3. CONTENT AND INTELLECTUAL PROPERTY RIGHTS
3.1. Content. Subscriber acknowledges that information, communications, photographs, videos, graphics, software, music, sounds and other materials may be accessible through use of the Service(s). Subscriber further acknowledges that, as a matter of policy, BAI does not pre-screen such materials, but that BAI has the right, but not obligation, to remove from its servers’ materials that BAI, in its sole discretion, determines to be in violation of its Acceptable Use Policy. Subscriber further acknowledges that BAI does not have the capability to monitor, review, restrict, edit or remove materials made available to Subscriber by third-parties on the internet, and agrees that it is Subscriber’s responsibility to evaluate the materials. Subscriber agrees to bear all risks associated with the use of any materials, including any reliance on the accuracy, completeness, or usefulness of such materials. The fact that BAI provides a link to a particular web page is not an indication that it endorses that site’s policies or the content or products available on that site.
3.2 Intellectual Property Rights. Subscriber acknowledges that certain materials provided through the Service may be protected by copyright, trademark and other intellectual property rights. Subscriber agrees that the use of such materials is governed by all applicable laws and regulations, as well as by any further restrictions placed on such materials by their owners and licensors. Subscriber further acknowledges that the Service may be used to place materials in certain public areas (e.g. message boards, newsgroups, forums, and public mailing lists), and that BAI is a distributor, not publisher, of information disseminated by persons using the Service.
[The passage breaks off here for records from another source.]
(** X3: a search with a non-empty keyword raises when it meets a record
    without a text label: [KeyError] if the key is missing,
    [AttributeError] if it holds something that is not text.  The store is
    left as it was.  A search without keyword on the same store returns
    normally. *)
Theorem search_raises_on_bad_label
    (pre post : list dict) (d : dict) (kw : string) (m : option Z) :
  Forall record_ok pre -> no_text_label d -> kw <> EmptyString ->
  (exists e,
      search_recipes (Some kw) m (pre ++ d :: post)
      = (Raise e, pre ++ d :: post, [])
      /\ (d !! "label" = None -> e = KeyError "label")
      /\ (is_Some (d !! "label") -> e = AttributeError "lower"))
  /\ exists r, search_recipes None m (pre ++ d :: post)
               = (Ok r, pre ++ d :: post, []).
Proof.
  intros Hpre Hd Hkw. split.
  - assert (He : exists e,
               label_has_keyword kw d = Raise e
               /\ (d !! "label" = None -> e = KeyError "label")
               /\ (is_Some (d !! "label") -> e = AttributeError "lower")).
    { unfold label_has_keyword, Py.getitem.
      destruct (d !! "label") as [[| z |lbl]|] eqn:E; simpl.
      - exists (AttributeError "lower"). repeat split; auto. discriminate.
      - exists (AttributeError "lower"). repeat split; auto. discriminate.
      - destruct (Hd lbl E).
      - exists (KeyError "label"). repeat split; auto.
        intros [v Hv]. discriminate. }
    destruct He as (e & He & Hkey & Hattr).
    exists e. split; [|split; assumption].
    unfold search_recipes. rewrite (truthy_nonempty kw Hkw). run_handler.
    rewrite (py_filter_raises_first (label_has_keyword kw) pre d post e);
      [reflexivity| |assumption].
    eapply Forall_impl; [exact Hpre|]. intros y Hy.
    destruct (label_has_keyword_decides kw y Hy) as [[-> _]|[-> _]]; eauto.
  - eexists. now apply search_no_keyword.
Qed.

(** X4: the keyword is only looked at in lower case: two non-empty
    keywords with the same lower-case form give the same outcome, on every
    store and for every bound. *)
Theorem search_keyword_case_irrelevant
    (kw kw' : string) (m : option Z) (s : list dict) :
  kw <> EmptyString -> kw' <> EmptyString -> lower kw = lower kw' ->
  search_recipes (Some kw) m s = search_recipes (Some kw') m s.
Proof.
  intros Hkw Hkw' Hl. unfold search_recipes.
  rewrite (truthy_nonempty kw Hkw), (truthy_nonempty kw' Hkw').
  cbn [negb default]. run_handler.
  rewrite (py_filter_ext (label_has_keyword kw) (label_has_keyword kw') s);
    [reflexivity|].
  intros d. unfold label_has_keyword. now rewrite Hl.
Qed.

End MoreSearch.

Section MoreFetch.

Lemma id_is_outcomes recipe_id d :
  (exists b, id_is recipe_id d = Ok b) \/ id_is recipe_id d = Raise (KeyError "id").
Proof.
  unfold id_is, Py.getitem. destruct (d !! "id"); simpl; eauto.
Qed.

Lemma fetch_reads_only recipe_id s :
  exists r, fetch_recipe recipe_id s = (r, s, []).
Proof.
  unfold fetch_recipe. run_handler.
  destruct (Py.filter (id_is recipe_id) s) as [[|d r]|e]; eauto.
Qed.

(** X5: the comprehension of [fetch_recipe] reads ["id"] on every record,
    so one record without that key, anywhere in the store, makes every
    fetch raise [KeyError], also for an id that an earlier record has. *)
Theorem fetch_raises_on_missing_id (s : list dict) (recipe_id : Z) :
  Exists (fun d => d !! "id" = None) s ->
  fetch_recipe recipe_id s = (Raise (KeyError "id"), s, []).
Proof.
  intros Hex. unfold fetch_recipe. run_handler.
  rewrite (py_filter_raises_any (id_is recipe_id) s (KeyError "id"));
    [reflexivity| |].
  - apply Forall_forall. intros d _. apply id_is_outcomes.
  - eapply Exists_impl; [exact Hex|]. intros d Hd.
    unfold id_is, Py.getitem. now rewrite Hd.
Qed.

(** X6: a fetch is a pure read: whether it returns, raises the 404 error or
    fails on a malformed record, it leaves [RECIPES] as it found it and
    prints nothing. *)
Theorem fetch_pure_read (s : list dict) (recipe_id : Z) :
  exists r, fetch_recipe recipe_id s = (r, s, []).
Proof. apply fetch_reads_only. Qed.

Lemma ids_of_lookup s k d :
  ids_of s (seqZ 1 (Z.of_nat (length s))) ->
  s !! k = Some d -> has_id (1 + Z.of_nat k) d.
Proof.
  unfold ids_of, has_id. intros Hids Hk.
  apply (f_equal (fun l => l !! k)) in Hids.
  rewrite !list_lookup_fmap, Hk in Hids. simpl in Hids.
  apply lookup_lt_Some in Hk.
  rewrite lookup_seqZ_lt in Hids by lia. simpl in Hids.
  now injection Hids.
Qed.

(** In a store whose ids are 1..n, [fetch_recipe] is indexing. *)
Lemma fetch_by_position s recipe_id :
  Forall record_ok s -> ids_of s (seqZ 1 (Z.of_nat (length s))) ->
  (1 <= recipe_id <= Z.of_nat (length s) ->
   exists d, s !! Z.to_nat (recipe_id - 1) = Some d
             /\ fetch_recipe recipe_id s = (Ok d, s, []))
  /\ (~ (1 <= recipe_id <= Z.of_nat (length s)) ->
      fetch_recipe recipe_id s = (Raise (not_found recipe_id), s, [])).
Proof.
  intros Hok Hids.
  assert (Hpos : forall d, first_such (has_id recipe_id) s d ->
                 s !! Z.to_nat (recipe_id - 1) = Some d
                 /\ 1 <= recipe_id <= Z.of_nat (length s)).
  { intros d Hd. apply first_such_lookup in Hd as (k & Hk & Hid).
    pose proof (ids_of_lookup s k d Hids Hk) as Hid'.
    unfold has_id in *. rewrite Hid in Hid'. injection Hid' as ->.
    apply lookup_lt_Some in Hk as Hlt.
    replace (Z.to_nat (1 + Z.of_nat k - 1)) with k by lia.
    split; [assumption|lia]. }
  destruct (fetch_recipe_cases recipe_id s Hok) as [(d & Hfirst & Hrun)|[Hnone Hrun]].
  - destruct (Hpos d Hfirst) as [Hk Hrange]. split.
    + intros _. eauto.
    + intros Hout. contradiction.
  - split; [|intros _; assumption].
    intros Hrange.
    destruct (lookup_lt_is_Some_2 s (Z.to_nat (recipe_id - 1))) as [d Hd]; [lia|].
    pose proof (ids_of_lookup s _ d Hids Hd) as Hid.
    replace (1 + Z.of_nat (Z.to_nat (recipe_id - 1))) with recipe_id in Hid by lia.
    rewrite Forall_forall in Hnone.
    destruct (Hnone d); [|assumption].
    eapply list_elem_of_lookup_2; eassumption.
Qed.

(** X7: in every store reached from the seed by creations, fetching is
    indexing: an id between 1 and the size of the store returns the record
    at that position (counting from 1), and every other id raises the 404
    error. *)
Theorem fetch_reachable (inputs : list RecipeCreate.t) (recipe_id : Z) :
  (1 <= recipe_id <= Z.of_nat (length (create_all inputs RECIPES)) ->
   exists d, create_all inputs RECIPES !! Z.to_nat (recipe_id - 1) = Some d
             /\ fetch_recipe recipe_id (create_all inputs RECIPES)
                = (Ok d, create_all inputs RECIPES, []))
  /\ (~ (1 <= recipe_id <= Z.of_nat (length (create_all inputs RECIPES))) ->
      fetch_recipe recipe_id (create_all inputs RECIPES)
      = (Raise (not_found recipe_id), create_all inputs RECIPES, [])).
Proof.
  apply fetch_by_position.
  - apply reachable_ok.
  - apply create_all_ids. reflexivity.
Qed.

End MoreFetch.

Section MoreCreate.

Lemma to_dict_has_id r : has_id (Recipe.id r) (Recipe.to_dict r).
Proof. apply to_dict_id. Qed.

Lemma to_dict_keys r : dom (Recipe.to_dict r) = created_keys.
Proof.
  unfold Recipe.to_dict, created_keys.
  rewrite !dom_insert_L, dom_singleton_L. set_solver.
Qed.

Lemma create_all_app inputs1 inputs2 s :
  create_all (inputs1 ++ inputs2) s = create_all inputs2 (create_all inputs1 s).
Proof.
  revert s. induction inputs1 as [|i inputs1 IH]; intros s; [reflexivity|].
  cbn [create_all app]. apply IH.
Qed.

(** X8: in a store of well-shaped records none of which already has the
    id about to be assigned, a creation followed by a fetch of the returned
    id gives back the record just stored. *)
Theorem create_then_fetch (s : list dict) (recipe_in : RecipeCreate.t) :
  Forall record_ok s ->
  Forall (fun d => ~ has_id (Z.of_nat (length s) + 1) d) s ->
  exists r s' out,
    create_recipe recipe_in s = (Ok r, s', out)
    /\ fetch_recipe (Recipe.id r) s' = (Ok (Recipe.to_dict r), s', []).
Proof.
  intros Hok Hfresh.
  exists (new_entry recipe_in s),
         (s ++ [Recipe.to_dict (new_entry recipe_in s)]),
         [Py.str (Z.of_nat (length s) + 1)].
  split; [apply create_recipe_run|].
  set (r := new_entry recipe_in s).
  assert (Hfirst : first_such (has_id (Recipe.id r))
                     (s ++ [Recipe.to_dict r]) (Recipe.to_dict r)).
  { exists s, []. split; [reflexivity|].
    split; [apply to_dict_has_id|exact Hfresh]. }
  assert (Hok' : Forall record_ok (s ++ [Recipe.to_dict r])).
  { apply Forall_app. split; [assumption|].
    constructor; [apply to_dict_ok|constructor]. }
  destruct (fetch_recipe_cases (Recipe.id r) _ Hok')
    as [(d & Hd & Hrun)|[Hnone _]].
  - assert (E : d = Recipe.to_dict r)
      by (eapply first_such_unique; eassumption).
    now subst d.
  - apply Forall_app in Hnone as [_ Hnone]. inversion Hnone; subst.
    destruct H1. apply to_dict_has_id.
Qed.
Subscriber agrees that by posting, uploading or transmitting materials to any public area, Subscriber is requesting that BAI make such materials available to others, and acknowledges that placing such materials in a public area will result in copies of such material being transmitted to others. Subscriber acknowledges and agrees that by posting, uploading or transmitting materials to any public area, Subscriber: (i) grants BAI a worldwide, royalty-free, perpetual, irrevocable, non-exclusive license to use, reproduce, modify, adapt, publish, distribute, display and create derivative works from such materials (in whole or in part), and to incorporate it into other works in any form, media or technology (whether now known or later developed); and (ii) warrants that the owner of any rights in the material, including intellectual property rights, has waived such rights and has given Subscriber the right to grant the license described above. Subscriber agrees that all liability arising out of any violation of this Section shall be within the scope of the indemnity set forth in Section 9.3.
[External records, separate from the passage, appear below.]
(** X20. A pattern is recognised after it has been learned: when
    [add_pattern] stores an event of non-negative duration under a key that
    was not in the cache, [check_match] of the same event at the default
    threshold, made while the pattern has not expired, returns [True] and
    counts a hit. *)
Theorem add_pattern_then_check_match (self self1 : t) (event : TelemetryEvent.t)
    (time time' : nat -> Q) :
  dict_get (_cache self) (event_key event) = None ->
  add_pattern self event time = Ok self1 ->
  0 <= TelemetryEvent.duration_ms event ->
  time' 0%nat - time 0%nat <= inject_Z (ttl_seconds self) ->
  exists self2,
    check_match self1 event 0.85 time' = Ok (self2, true) /\
    _hits self2 = (_hits self1 + 1)%Z.
Proof.
  intros Hnone Hadd Hpos Hfresh.
  destruct (add_pattern_new self self1 event time Hnone Hadd) as (fp & Efp & Hget).
  assert (Httl : ttl_seconds self1 = ttl_seconds self).
  { unfold add_pattern in Hadd. rewrite Efp in Hadd. cbn [bind] in Hadd.
    assert (Hkey : PatternFingerprint.to_key fp = event_key event).
    { unfold _create_fingerprint in Efp.
      destruct (PatternFingerprint.event_arg_types event); cbn [bind] in Efp;
        [| discriminate].
      injection Efp as <-. reflexivity. }
    rewrite Hkey, Hnone in Hadd.
    destruct (max_size self <=? Z.of_nat (length (_cache self)))%Z.
    - destruct (_evict_lru self) as [self0 | x] eqn:Eev; cbn [bind] in Hadd;
        [| discriminate].
      injection Hadd as <-. cbn. now apply evict_lru_ttl in Eev.
    - cbn [bind] in Hadd. injection Hadd as <-. reflexivity. }
  unfold _create_fingerprint in Efp.
  destruct (PatternFingerprint.event_arg_types event) as [tys | x] eqn:Htys;
    cbn [bind] in Efp; [| discriminate].
  destruct (matches_threshold_facts fp event tys Htys) as (matched & Hm & _ & Hsuff).
  assert (Hmatched : matched = true).
  { injection Efp as <-. apply Hsuff; try reflexivity.
    unfold in_range. cbn. split; lra. }
  subst matched.
  unfold check_match. fold (event_key event). rewrite Hget.
  assert (Hts : PatternFingerprint.timestamp fp = time 0%nat)
    by (injection Efp as <-; reflexivity).
  rewrite Hts, Httl.
  rewrite (proj2 (Qlt_bool_ge _ _) Hfresh). rewrite Hm. cbn [bind].
  eexists. split; reflexivity.
Qed.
4. SUBSCRIPTION TO SERVICES
4.1. Bundled Services. Should Subscriber choose to subscribe to any BAI bundled package, Subscriber acknowledges that the discounted pricing of such package is due solely to Subscriber’s election to bundle those specific Services. In the event that Subscriber elects to terminate one or more of the Services within the bundled package, Subscriber agrees that after such termination, Subscriber shall be charged full price for all remaining Services and shall no longer be entitled to any discounted pricing.
4.2. Trial or Discount Periods. Subscriber acknowledges that the Service(s) subscription may begin at a discounted price for a specified period of time, or that BAI may offer special pricing, at its discretion, for specified periods. Subscriber further acknowledges that if the Service(s) are not terminated, in accordance with Section 8, prior to the end of the discount period, Subscriber shall be charged the regular rate of the Service(s). BAI provides notice of the terms of the discount period at the time it is applied; however, Subscriber acknowledges that no additional notice will be sent by BAI or received by Subscriber indicating that the discount period is about to end or has ended, or that BAI has begun charging the regular rate for the Services.
4.3. No Community Affiliation. Subscriber acknowledges that BAI is not directly affiliated with any community, developers of residences or homeowner’s association. Subscriber further acknowledges and agrees that residence in, or ownership of property in a community in which BAI offers service, does not entitle any person to become a subscriber, sustain a subscription or access the Service(s). BAI shall determine, it its sole discretion, who may subscribe to its Service(s).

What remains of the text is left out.